"""
Dataset Info Retriever for Hypersets

Discovers parquet files, configs, splits, and schema information
from HuggingFace datasets efficiently by reading README.md YAML frontmatter.
"""

import time
import json
import hashlib
import re
import yaml
from typing import List, Dict, Optional, Set, Tuple
from dataclasses import dataclass, field
from pathlib import Path
import tempfile
import logging

import requests
from huggingface_hub import HfApi, hf_hub_url
from huggingface_hub.errors import RepositoryNotFoundError

from .exceptions import DatasetNotFoundError, ConfigNotFoundError, SplitNotFoundError

logger = logging.getLogger(__name__)


@dataclass
class SplitInfo:
    """Information about a dataset split."""

    name: str
    file_count: int
    file_paths: List[str]
    estimated_size_bytes: Optional[int] = None


@dataclass
class ConfigInfo:
    """Information about a dataset configuration."""

    name: str
    splits: Dict[str, SplitInfo] = field(default_factory=dict)

    @property
    def split_names(self) -> List[str]:
        return list(self.splits.keys())

    @property
    def total_files(self) -> int:
        return sum(split.file_count for split in self.splits.values())


@dataclass
class DatasetInfo:
    """Complete dataset information."""

    name: str
    configs: Dict[str, ConfigInfo] = field(default_factory=dict)
    total_parquet_files: int = 0
    cache_timestamp: float = field(default_factory=time.time)

    @property
    def config_names(self) -> List[str]:
        return list(self.configs.keys())

    @property
    def estimated_total_size_gb(self) -> float:
        """Rough estimate of total dataset size."""
        # Very rough estimate: assume average parquet file is ~50MB
        return (self.total_parquet_files * 50) / 1024

    def get_parquet_urls(
        self, config: Optional[str] = None, split: Optional[str] = None
    ) -> List[str]:
        """Get parquet file URLs for given config/split."""
        urls = []

        if config:
            if config not in self.configs:
                raise ConfigNotFoundError(
                    f"Config '{config}' not found. Available: {self.config_names}"
                )

            config_info = self.configs[config]
            if split:
                if split not in config_info.splits:
                    raise SplitNotFoundError(
                        f"Split '{split}' not found in config '{config}'. Available: {config_info.split_names}"
                    )
                split_info = config_info.splits[split]
                for file_path in split_info.file_paths:
                    url = hf_hub_url(
                        repo_id=self.name, filename=file_path, repo_type="dataset"
                    )
                    urls.append(url)
            else:
                # All splits in this config
                for split_info in config_info.splits.values():
                    for file_path in split_info.file_paths:
                        url = hf_hub_url(
                            repo_id=self.name, filename=file_path, repo_type="dataset"
                        )
                        urls.append(url)
        else:
            # All configs and splits
            for config_info in self.configs.values():
                for split_info in config_info.splits.values():
                    for file_path in split_info.file_paths:
                        url = hf_hub_url(
                            repo_id=self.name, filename=file_path, repo_type="dataset"
                        )
                        urls.append(url)

        return urls


class DatasetInfoCache:
    """Simple file-based cache for dataset info."""
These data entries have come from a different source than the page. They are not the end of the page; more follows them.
Lemma computeDerivValue_spec e x :
  computeDerivValue e x = spec_derivative e x.
Proof. reflexivity. Qed.

Lemma iterate_from_S e x n :
  iterate_from e x (S n) = iterate_from e (spec_next e x) n.
Proof. unfold iterate_from. now rewrite Nat.iter_succ_r. Qed.

Lemma iterate_S e n : iterate e (S n) = spec_next e (iterate e n).
Proof. reflexivity. Qed.

(** Once two consecutive iterates agree the sequence stays there. *)
Lemma iterate_from_fixed e x n :
  spec_next e x = x -> iterate_from e x n = x.
Proof.
  intros Hfix. induction n as [|n IH]; [reflexivity|].
  rewrite iterate_from_S, Hfix. exact IH.
Qed.

(** ** One turn of the loop of [solve] *)

(** At the head of every turn [x] and [xPrev] hold the same number; the
    turn then goes one of four ways. *)
Lemma solve_loop_step e fuel i x :
  solve_loop e (S fuel) i x x =
    if spec_derivative e x =? 0 then throw BN.assertion_failed
    else
      let x' := spec_next e x in
      let line :=
        IterationLine (i + 1) x' (spec_value e x) (spec_derivative e x) in
      if fits53 x' && fits53 x then
        if x' =? x then mkM [line] (inr (Break, x'))
        else prepend line (solve_loop e fuel (S i) x' x')
      else mkM [line] (inl BN.number_too_large).
Proof.
  cbn [solve_loop]. rewrite computeValue_spec, computeDerivValue_spec.
  unfold BN.div at 1.
  destruct (spec_derivative e x =? 0); [reflexivity|].
  rewrite bind_ret_l, bind_log. unfold BN.sub. fold (spec_next e x).
  rewrite !BNFacts.toNumber_spec. unfold fits53, prepend. cbv zeta.
  destruct (Z.abs (spec_next e x) <? 2 ^ 53); [|reflexivity].
  rewrite bind_ret_l.
  destruct (Z.abs x <? 2 ^ 53); [|reflexivity].
  rewrite bind_ret_l. cbn [andb].
  destruct (spec_next e x =? x); reflexivity.
Qed.

(** ** What a run of the loop writes and returns *)

Lemma solve_loop_facts e fuel :
  forall i x, loop_facts e fuel i x (solve_loop e fuel i x x).
Proof.
  induction fuel as [|fuel IH]; intros i x.
  - cbn. split; cbn; try lia.
    + intros [|n] line; discriminate.
    + intros ex y [= _ <-]. reflexivity.
    + intros y [=].
    + intros y _. split; [reflexivity | lia].
  - rewrite solve_loop_step.
    destruct (spec_derivative e x =? 0).
    { split; cbn; try lia; try discriminate.
      intros [|n] line; discriminate. }
    cbv zeta.
    assert (Hline0 : forall k,
      IterationLine (k + 1) (spec_next e x) (spec_value e x)
        (spec_derivative e x) = line_at e k x 0).
    { intros k. unfold line_at. now rewrite Nat.add_0_r. }
    destruct (fits53 (spec_next e x) && fits53 x) eqn:Hfit.
    2:{ split; cbn; try lia; try discriminate.
        intros [|[|n]] line; try discriminate.
        intros [= <-]. apply Hline0. }
    apply andb_prop in Hfit. destruct Hfit as [Hfit _].
    destruct (Z.eqb_spec (spec_next e x) x) as [Heq|Hne].
    { split; cbn; try lia; try discriminate.
      - intros [|[|n]] line; try discriminate.
        intros [= <-]. apply Hline0.
      - intros r [|n] _ Hn; [exact Hfit | lia].
      - intros ex y [= _ <-]. reflexivity.
      - intros y _. exists O. split; [reflexivity | exact Heq]. }
    specialize (IH (S i) (spec_next e x)).
    destruct IH as [Hlen Hlines Hmov Hfits Hres Hbrk Hexh].
    split; cbn [prepend console outcome List.length].
    + lia.
    + intros [|n] line.
      * intros [= <-]. apply Hline0.
      * cbn [nth_error]. intros Hn. rewrite (Hlines n line Hn).
        unfold line_at. rewrite <- !iterate_from_S.
        f_equal. lia.
    + intros [|n] Hn.
      * exact Hne.
      * rewrite (iterate_from_S e x (S n)), (iterate_from_S e x n).
        apply Hmov. lia.
    + intros r [|n] Hr Hn; [exact Hfit|].
      rewrite (iterate_from_S e x (S n)). apply (Hfits r); [exact Hr | lia].
    + intros ex y Hy. rewrite iterate_from_S. eauto.
    + intros y Hy. destruct (Hbrk y Hy) as (n & Hn & Hst).
      exists (S n). split; [now rewrite Hn|].
      now rewrite (iterate_from_S e x (S n)), (iterate_from_S e x n).
    + intros y Hy. destruct (Hexh y Hy) as [Hn Hall].
      split; [now rewrite Hn|].
      intros [|n] Hlt; [exact Hne|].
      rewrite (iterate_from_S e x (S n)), (iterate_from_S e x n).
      apply Hall. lia.
Qed.

Lemma solve_run_facts e : loop_facts e MAX_ITERATIONS 0 0 (solve_run e).
Proof. apply solve_loop_facts. Qed.

(** [solve] writes what its loop writes, and returns the numeral of the
    loop's last [x]. *)
Lemma solve_unfold e :
  solve e =
    mkM (console (solve_run e))
        (match outcome (solve_run e) with
         | inl err => inl err
         | inr r => inr (BN.toString (snd r))
         end).
Proof.
  unfold solve, bind. destruct (outcome (solve_run e)) as [err|r].
  - reflexivity.
  - cbv zeta. unfold ret. cbn [console outcome]. now rewrite app_nil_r.
Qed.

Lemma solve_console e : console (solve e) = console (solve_run e).
Proof. now rewrite solve_unfold. Qed.

Lemma solve_returned e ex x :
  returned (solve_run e) = Some (ex, x) ->
  returned (solve e) = Some (BN.toString x).
Proof.
  rewrite solve_unfold. unfold returned. cbn [outcome].
  destruct (outcome (solve_run e)) as [err|r]; [discriminate|].
  now intros [= ->].
Qed.

Lemma solve_returned_inv e s :
  returned (solve e) = Some s ->
  exists ex x, outcome (solve_run e) = inr (ex, x) /\ s = BN.toString x.
Proof.
  rewrite solve_unfold. unfold returned. cbn [outcome].
  destruct (outcome (solve_run e)) as [err|[ex x]]; [discriminate|].
  intros [= <-]. now exists ex, x.
Qed.

Lemma solve_thrown e err :
  thrown (solve_run e) = Some err -> thrown (solve e) = Some err.
Proof.
  rewrite solve_unfold. unfold thrown. cbn [outcome].
  now destruct (outcome (solve_run e)).
Qed.

(** ** Runs that stay within a region *)

Section Invariant.

Variable e : Equation.
Variable Inv : Z -> Prop.

Hypothesis Inv_step :
  forall x, Inv x -> spec_derivative e x <> 0 /\ Inv (spec_next e x).

(** If the region fits 53 bits the loop does return. *)
Lemma solve_loop_returns fuel :
  (forall x, Inv x -> Z.abs x < 2 ^ 53) ->
  forall i x, Inv x ->
    exists ex y, outcome (solve_loop e fuel i x x) = inr (ex, y).
Proof.
  intros Hfit. induction fuel as [|fuel IH]; intros i x Hx.
  - now exists Exhausted, x.
  - rewrite solve_loop_step. destruct (Inv_step x Hx) as [Hd Hnext].
    destruct (Z.eqb_spec (spec_derivative e x) 0); [contradiction|].
    cbv zeta. unfold fits53.
    destruct (Z.ltb_spec (Z.abs (spec_next e x)) (2 ^ 53)) as [_|Hbig];
      [|specialize (Hfit _ Hnext); lia].
    destruct (Z.ltb_spec (Z.abs x) (2 ^ 53)) as [_|Hbig];
      [|specialize (Hfit _ Hx); lia].
    cbn [andb]. destruct (spec_next e x =? x).
    + now exists Break, (spec_next e x).
    + apply IH. exact Hnext.
Qed.

End Invariant.

(** ** Runs that leave the 53 bits *)

Lemma solve_loop_overflow e fuel :
  forall i x n,
    fits53 x = true ->
    (n < fuel)%nat ->
    (forall k, (k <= n)%nat -> spec_derivative e (iterate_from e x k) <> 0) ->
    fits53 (iterate_from e x (S n)) = false ->
    solve_loop e fuel i x x =
      mkM (console (solve_loop e fuel i x x)) (inl BN.number_too_large).
Proof.
  induction fuel as [|fuel IH]; intros i x n Hx Hn Hd Hbig; [lia|].
  rewrite solve_loop_step.
  pose proof (Hd O ltac:(lia)) as Hd0. cbn in Hd0.
  destruct (Z.eqb_spec (spec_derivative e x) 0); [contradiction|].
  cbv zeta. rewrite Hx, andb_true_r.
  destruct (fits53 (spec_next e x)) eqn:Hfit; [|reflexivity].
  destruct (Z.eqb_spec (spec_next e x) x) as [Heq|Hne].
  - rewrite (iterate_from_fixed e x (S n) Heq) in Hbig. congruence.
  - destruct n as [|n]; [cbn in Hbig; congruence|].
    unfold prepend.
    rewrite (IH (S i) (spec_next e x) n Hfit ltac:(lia)) at 2; cycle 1.
    + intros k Hk. rewrite <- iterate_from_S. apply Hd. lia.
    + rewrite <- iterate_from_S. exact Hbig.
    + reflexivity.
Qed.

(** ** The Equation Model *)

(** The constructor never throws and writes nothing: its only division is
    by the literal 10000. *)
Lemma Equation_new_eq offer_user offer_pool ask_user ask_pool :
  Equation_new offer_user offer_pool ask_user ask_pool =
    ret {| a := ask_pool + ask_user;
           b := offer_pool * (ask_pool + ask_user) * 2
                - (ask_pool * (offer_pool + offer_user) * 30) ÷ 10000;
           c := offer_pool * (offer_pool * ask_user - offer_user * ask_pool) |}.
Proof. reflexivity. Qed.

(** C1: for non-negative offerUser, offerPool, askUser, askPool the
    constructor builds exactly a = askPool + askUser,
    b = 2*offerPool*a - (askPool*(offerPool+offerUser)*30) div 10000 and
    c = offerPool*(offerPool*askUser - offerUser*askPool) over the
    unbounded integers; the division is the truncated one, which on these
    non-negative operands is also the floor. *)
Theorem C1_equation_coefficients (offerUser offerPool askUser askPool : Z) :
  0 <= offerUser -> 0 <= offerPool -> 0 <= askUser -> 0 <= askPool ->
  exists e,
    Equation_new offerUser offerPool askUser askPool = ret e /\
    a e = askPool + askUser /\
    b e = 2 * offerPool * a e
          - (askPool * (offerPool + offerUser) * 30) ÷ 10000 /\
    (askPool * (offerPool + offerUser) * 30) ÷ 10000
      = (askPool * (offerPool + offerUser) * 30) / 10000 /\
    c e = offerPool * (offerPool * askUser - offerUser * askPool).
Proof.
  intros Hou Hop Hau Hap. eexists. split; [apply Equation_new_eq|].
  cbn [a b c]. repeat split.
  - ring.
  - apply Z.quot_div_nonneg; [|lia].
    repeat apply Z.mul_nonneg_nonneg; lia.
Qed.

Lemma C1_equation_coefficients_witness :
  exists e,
    Equation_new 10000 1000000 0 1000000 = ret e /\
    a e = 1000000 + 0 /\
    b e = 2 * 1000000 * a e - (1000000 * (1000000 + 10000) * 30) ÷ 10000 /\
    (1000000 * (1000000 + 10000) * 30) ÷ 10000
      = (1000000 * (1000000 + 10000) * 30) / 10000 /\
    c e = 1000000 * (1000000 * 0 - 10000 * 1000000).
Proof. apply (C1_equation_coefficients 10000 1000000 0 1000000); lia. Defined.

(** ** The Swap Simulator *)

Lemma computeXykSwapOutput_nonzero offerAmount offerDepth askDepth :
  offerDepth + offerAmount <> 0 ->
  returned (computeXykSwapOutput offerAmount offerDepth askDepth) =
    Some (BN.toString (returnAmountAfterFee offerAmount offerDepth askDepth)).
Proof.
  intros Hnz. unfold computeXykSwapOutput, returnAmountAfterFee.
  rewrite bind_log. unfold BN.add, BN.mul, BN.sub.
  rewrite (BNFacts.div_nonzero _ _ Hnz), bind_ret_l.
  rewrite BNFacts.div_nonzero by (unfold DECIMAL_FRACTIONAL; lia).
  rewrite bind_ret_l, bind_log.
  rewrite BNFacts.div_nonzero by lia.
  rewrite bind_ret_l, bind_log.
  reflexivity.
Qed.

Lemma computeXykSwapOutput_zero offerAmount offerDepth askDepth :
  offerDepth + offerAmount = 0 ->
  computeXykSwapOutput offerAmount offerDepth askDepth =
    mkM [CpLine (offerDepth * askDepth)] (inl BN.assertion_failed).
Proof.
  intros Hz. unfold computeXykSwapOutput.
  rewrite bind_log. unfold BN.add. rewrite Hz, BNFacts.div_zero.
  reflexivity.
Qed.
(** X18.  What the owner process does outside the turns, in order.  With
    the lease and a server that has started: it starts the server,
    refreshes the lease once and starts the heartbeat timer; it refreshes
    the lease once more after each task that succeeded; when [nextTask]
    returns nothing it prints the TTL notice if the TTL is positive and the
    process verbose; and on every way out of the loop, after a failed task
    and a rejected [nextTask] as well, it stops the timer, closes the turn
    controller and closes the server, and then releases the lease, unless
    the closing of the server failed.  When the server does not start
    there is no timer to stop and no server to close: the process closes
    the turn controller and releases the lease.  A process that did not
    get the lease does none of this: it prints a notice, if verbose, when
    another owner holds the lease. *)
Theorem owner_process_skeleton (ttlMs : option Js.Number) (verbose : bool)
    (host : Host) (script : list NextTask) :
  let ttl := Ttl.normalizeQueueOwnerTtlMs ttlMs in
  List.filter isProcessEffect
    (log (snd (runQueueOwnerProcess ttlMs verbose host script)))
  = match acquire host with
    | AcquireRejects => []
    | NoLease => if verbose then [E_alreadyActiveNotice] else []
    | Lease =>
        if negb (starts host) then [E_serverStart; E_beginClosing; E_leaseRelease]
        else
          [E_serverStart; E_heartbeat; E_timerStart]
          ++ repeat E_heartbeat (successes script)
          ++ match leaves script with
             | Waiting => []
             | NoTask =>
                 (if Js.gtZero ttl && verbose then [E_ttlExpiredNotice] else [])
                 ++ [E_timerStop; E_beginClosing; E_serverClose]
                 ++ (if closes host then [E_leaseRelease] else [])
             | TaskThrew | NextTaskThrew =>
                 [E_timerStop; E_beginClosing; E_serverClose]
                 ++ (if closes host then [E_leaseRelease] else [])
             end
    end.
Proof.
  cbn zeta.
  destruct (acquire host) eqn:Hlease.
  - destruct (starts host) eqn:Hstart; cbn [negb].
    + exact (proj1 (proj1 (served_log ttlMs verbose host script Hlease Hstart))).
    + unfold runQueueOwnerProcess. rewrite Hlease, Hstart. cbn [negb snd].
      exact (proj1 (unserved_log None host)).
  - unfold runQueueOwnerProcess. rewrite Hlease. destruct verbose; reflexivity.
  - unfold runQueueOwnerProcess. rewrite Hlease. reflexivity.
Qed.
    def __init__(self, cache_dir: Optional[str] = None, ttl_hours: int = 24):
        self.cache_dir = Path(cache_dir or tempfile.gettempdir()) / "hypersets_cache"
        self.cache_dir.mkdir(exist_ok=True)
        self.ttl_seconds = ttl_hours * 3600

    def _cache_key(self, dataset_name: str) -> str:
        """Generate cache key for dataset."""
        return hashlib.md5(dataset_name.encode()).hexdigest()

    def get(self, dataset_name: str) -> Optional[DatasetInfo]:
        """Get cached dataset info if valid."""
        cache_file = self.cache_dir / f"{self._cache_key(dataset_name)}.json"

        if not cache_file.exists():
            return None

        try:
            data = json.loads(cache_file.read_text())

            # Check if cache is still valid
            if time.time() - data.get("cache_timestamp", 0) > self.ttl_seconds:
                logger.debug(f"Cache expired for {dataset_name}")
                cache_file.unlink()  # Delete expired cache
                return None

            # Reconstruct DatasetInfo from JSON
            dataset_info = DatasetInfo(name=data["name"])
            dataset_info.total_parquet_files = data["total_parquet_files"]
            dataset_info.cache_timestamp = data["cache_timestamp"]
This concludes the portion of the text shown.